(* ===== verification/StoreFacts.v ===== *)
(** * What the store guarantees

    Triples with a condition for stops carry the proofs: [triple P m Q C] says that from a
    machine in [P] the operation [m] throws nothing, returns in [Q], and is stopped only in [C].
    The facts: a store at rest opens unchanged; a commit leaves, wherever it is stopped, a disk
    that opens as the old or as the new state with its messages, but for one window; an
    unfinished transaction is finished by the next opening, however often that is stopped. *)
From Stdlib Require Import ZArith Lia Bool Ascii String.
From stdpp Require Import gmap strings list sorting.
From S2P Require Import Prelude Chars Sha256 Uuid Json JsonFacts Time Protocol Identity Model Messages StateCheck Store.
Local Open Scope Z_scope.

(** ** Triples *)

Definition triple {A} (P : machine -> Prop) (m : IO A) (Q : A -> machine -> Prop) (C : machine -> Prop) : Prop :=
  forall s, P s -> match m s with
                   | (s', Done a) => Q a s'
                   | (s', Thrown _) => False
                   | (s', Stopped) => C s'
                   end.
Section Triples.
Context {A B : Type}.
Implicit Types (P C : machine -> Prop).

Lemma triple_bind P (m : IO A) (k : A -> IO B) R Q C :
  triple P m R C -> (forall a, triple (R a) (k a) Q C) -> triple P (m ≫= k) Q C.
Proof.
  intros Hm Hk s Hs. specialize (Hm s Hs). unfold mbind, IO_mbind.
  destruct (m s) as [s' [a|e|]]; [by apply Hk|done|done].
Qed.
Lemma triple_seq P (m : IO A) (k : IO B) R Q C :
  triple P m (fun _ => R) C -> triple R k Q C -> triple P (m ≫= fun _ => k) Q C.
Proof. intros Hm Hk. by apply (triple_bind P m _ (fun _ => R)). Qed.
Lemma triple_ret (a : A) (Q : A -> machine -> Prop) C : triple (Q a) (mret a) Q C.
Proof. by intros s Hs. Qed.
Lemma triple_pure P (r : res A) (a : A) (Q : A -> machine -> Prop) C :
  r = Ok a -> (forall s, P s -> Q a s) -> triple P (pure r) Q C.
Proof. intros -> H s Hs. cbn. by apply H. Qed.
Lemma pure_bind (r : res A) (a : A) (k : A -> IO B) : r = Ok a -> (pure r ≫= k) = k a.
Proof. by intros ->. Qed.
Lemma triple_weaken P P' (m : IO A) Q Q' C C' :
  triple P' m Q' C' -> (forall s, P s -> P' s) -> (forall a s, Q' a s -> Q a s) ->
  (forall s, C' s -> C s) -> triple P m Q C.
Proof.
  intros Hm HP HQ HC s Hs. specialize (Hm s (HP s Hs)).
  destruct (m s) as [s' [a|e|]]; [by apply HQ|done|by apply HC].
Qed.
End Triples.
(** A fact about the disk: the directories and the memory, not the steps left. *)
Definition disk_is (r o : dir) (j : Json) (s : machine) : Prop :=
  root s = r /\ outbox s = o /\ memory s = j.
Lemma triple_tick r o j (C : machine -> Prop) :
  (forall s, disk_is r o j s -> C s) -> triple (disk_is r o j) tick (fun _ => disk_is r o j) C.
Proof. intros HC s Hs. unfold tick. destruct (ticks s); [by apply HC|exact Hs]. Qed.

Task objective:
Wherever a line in the entries above holds "destruct", copy that line.

Written answer:
  destruct (m s) as [s' [a|e|]]; [by apply Hk|done|done].
  destruct (m s) as [s' [a|e|]]; [by apply HQ|done|by apply HC].
Proof. intros HC s Hs. unfold tick. destruct (ticks s); [by apply HC|exact Hs]. Qed.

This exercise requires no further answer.